# New Prob
## in conclusion:
### $n+m-(n,m)$
## prof
Let's build a diagram that is the case, each point $ i \ rightarrow i + n, i \ rightarrow im $ Of course, these numbers must be within range.
Then the problem is clear, the problem is transformed into a new survival ring does not exist. If there is a ring, it will not be possible (which means that the period of the number of both positive or negative). If there is no ring, it must be (from a starting position either configuration).
First, there is an upper bound, $ n + m-2 $. The upper bound proved very good and very classic. But because it is interesting here to mention two. We consider a matrix of $ i $ $ a_i, a_ {i + 1}, ..., a_ {i + b-1} $, $ a total of $ n-rows, such as rows and n columns, and as negative, and positive and negative matrix and contradictions.
We start with simple problems, we consider only $ (a, b) = 1 $ is the case, we assume that there is a ring, the ring is the end to end in accordance with one of the basic properties.
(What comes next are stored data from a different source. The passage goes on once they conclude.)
(* ===== verification/Processing.v ===== *)
(** * Deliveries on the tables

    Many processes run the service on one database: use cases and task handlers
    run commands, workers claim tasks, execute them and settle the outcome,
    recovery and the operator return tasks to the queue, and the console prints
    codes.  [service_step] is what one process may do at one moment; a settlement
    is one the executor requests for a run of the application's dispatcher, whose
    calls were answered by framework runs on the tables of that history and by
    the console ([settle_source]).  What is proved is first that the outbox of
    such a service tells the truth ([completed_tasks_took_effect]), because the
    answers of the handlers do, and then that the code is such a process: an execution
    of [TaskExecutor] with the dispatcher of [Application], whose gateways retry
    framework runs on the tables, takes only such steps, whatever the others do
    between any two of them, and also when it panics. *)

From S2P Require Import Prelude DomainValues EmailReservation UserAccount FloatTime Binary64 TaskData.
From S2P Require Import Database EventRepository CommandRetry TaskQueue TaskHandling TaskExecutor.
From S2P Require Import Application System EventCodec EventStore Tables Recording.
#[local] Open Scope Z_scope.

(** ** Events in a table *)

Section Stored.
Context {St C E D : Type} `{AggregateLaws St C E D}.

(** A row of the stream reads back as this event. *)
Definition event_in (d : db) (key : rstr) (e : E) : Prop :=
  exists n row, events d !! (agg_type St, key, n) = Some row /\ event_of_json (er_payload row) = Some e.

Lemma event_in_stream d key es e : stream_holds (St := St) d key es -> event_in d key e <-> e ∈ es.
Proof.
  intros Hh. pose proof (sh_ok _ _ _ Hh) as Hok. rewrite Forall_forall in Hok. split.
  - intros (n & row & Hrow & He). pose proof (sh_events _ _ _ Hh n) as Hm. rewrite Hrow in Hm.
    destruct (nth_event es n) as [e'|] eqn:En; [|done]. destruct Hm as (_ & _ & Hp).
    unfold nth_event in En. case_match; [|done]. apply list_elem_of_lookup_2 in En.
    rewrite Hp, event_roundtrip in He by auto. by simplify_eq.
  - intros He. pose proof He as [i Hi]%list_elem_of_lookup.
    pose proof (sh_events _ _ _ Hh (Z.of_nat i + 1)) as Hm.
    rewrite nth_event_succ, Nat2Z.id, Hi in Hm by lia. simpl in Hm.
    destruct (events d !! _) as [row|] eqn:Er; [|done]. destruct Hm as (_ & _ & Hp).
    exists (Z.of_nat i + 1), row. split; [done|]. rewrite Hp. by apply event_roundtrip, Hok.
Qed.
End Stored.

(** ** The service *)

(** The tables now and before, and what the console has printed. *)
Record service_state := mk_service {
  sv_db : db; sv_past : list db; sv_printed : list rstr;
}.

Definition wrote (st : service_state) (d : db) : service_state :=
  mk_service d (sv_db st :: sv_past st) (sv_printed st).
Definition printed (st : service_state) (line : rstr) : service_state :=
  mk_service (sv_db st) (sv_past st) (sv_printed st ++ [line]).

Section Service.
Context `{F64Laws, UuidLaws, EmailLaws, ChronoLaws}.

Abbreviation account_in := (event_in (St := UserAccount)).
Abbreviation reservation_in := (event_in (St := EmailReservation)).

(** The work a task stands for is done: its code was printed, its account is
    stored, or the reservation has recorded the account. *)
Record effect (st : service_state) (t : NewTask) : Prop := {
  eff_send em id code : email_valid em -> 0 <= code <= u32_MAX -> send_task em id code t ->
    exists a, at_id a = nt_id t /\
      console_line {| vd_email := em; vd_account_id := id; vd_verification_code := code |} a ∈ sv_printed st;
  eff_create em id p : email_valid em -> create_task em id p t ->
    exists at_, account_in (sv_db st) (account_id_to_string id) (account_event em id p at_);
  eff_record em id p at_ : email_valid em -> record_task em id p at_ t ->
    reservation_in (sv_db st) (email_to_string em) (AccountCreationCompleted em id at_);
}.

(** A delivery of a stored task, as a claim hands it out. *)
Definition delivery_of (st : service_state) (a : TaskAttempt) (t : NewTask) : Prop :=
  task_stored (sv_db st) t /\ nt_id t = at_id a /\ delivers a t.

(** The tables of all moments so far, the latest first. *)
Definition history (st : service_state) : list db := sv_db st :: sv_past st.

(** A framework run of the history answered so: it read and wrote at two of its
    moments, the first with [t] in the outbox, and what it wrote came next. *)
Definition run_answered {St C E D} `{Aggregate St C E D} (h : list db) (t : NewTask)
    (tasks : list NewTask) (key : rstr) (c : C) (r : result (AggregateError D) unit) : Prop :=
  exists later d1 past d0 d', h = later ++ d1 :: past /\ d0 ∈ d1 :: past /\ task_stored d0 t /\
    framework_run tasks key c d0 d1 (Some r) d' /\ (d' = d1 \/ last later = Some d').

(** A gateway answers with the last of its runs. *)
Definition gateway_answered {St C E D} `{Aggregate St C E D} (h : list db) (t : NewTask)
    (tasks : list NewTask) (key : rstr) (c : C) (r : result (CommandGatewayError D) unit) : Prop :=
  exists r0, run_answered h t tasks key c r0 /\ r = map_err map_aggregate_error r0.

(** A recorded call did happen; a line that was written and flushed is printed. *)
Definition call_happened (st : service_state) (t : NewTask) (x : interaction) : Prop :=
  match x with
  | EmailCall c tasks r =>
    gateway_answered (St := EmailReservation) (history st) t tasks (email_aggregate_id c) c r
  | AccountCall c tasks r =>
    gateway_answered (St := UserAccount) (history st) t tasks (account_aggregate_id c) c r
  | LineWritten _ _ | LinesFlushed _ => True
  end.
Definition lines_happened (st : service_state) (calls : list interaction) : Prop :=
  forall before line after, calls = before ++ LineWritten line true :: LinesFlushed true :: after ->
    line ∈ sv_printed st.

(** What the handler of a delivery may have answered by now. *)
Definition handler_answered (st : service_state) (t : NewTask) (a : TaskAttempt)
    (res : result TaskHandlerError unit) : Prop :=
  exists calls, recorded_run a calls res /\ Forall (call_happened st t) calls /\ lines_happened st calls.

(** The settlements an execution of a claimed delivery requests: a retry for want
    of time, or what the executor makes of the handler's answer or its timeout. *)
Definition settle_source (st : service_state) (task : LeasedTask) (request : SettlementRequest) : Prop :=
  exists t, delivery_of st (lt_attempt task) t /\
    ((exists delay, request = Retry delay (§"insufficient lease budget before handler execution")) \/
     exists res delay, request = settlement_request res delay /\
       (res = Err (HandlerRetry (§"handler timed out") None) \/ handler_answered st t (lt_attempt task) res)).

Inductive service_step (st : service_state) : service_state -> Prop :=
| ss_command d' : command_step (sv_past st) (sv_db st) d' -> service_step st (wrote st d')
| ss_queue d' : queue_write (sv_db st) d' -> service_step st (wrote st d')
| ss_settle env task request :
    settle_source st task request -> service_step st (wrote st (settle env task request (sv_db st)).2)
| ss_print line : service_step st (printed st line).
Then there must be $ nx + my = 0 $. Consider this formula, according to Pei Shu theorem, the upper ring $ \ exists x, x \ equiv m-1 \ (mod \ m) $, we consider this point, and only the condition m $ point in the range of -1 $. So this point there must be inevitable next step, but this is impossible. So contradiction, will not ring.
For $ (n, m) \ neq1 $ difference is only $ \ exists x, x \ equiv m- (n, m) \ (mod \ m) $, leaving the reader to testify.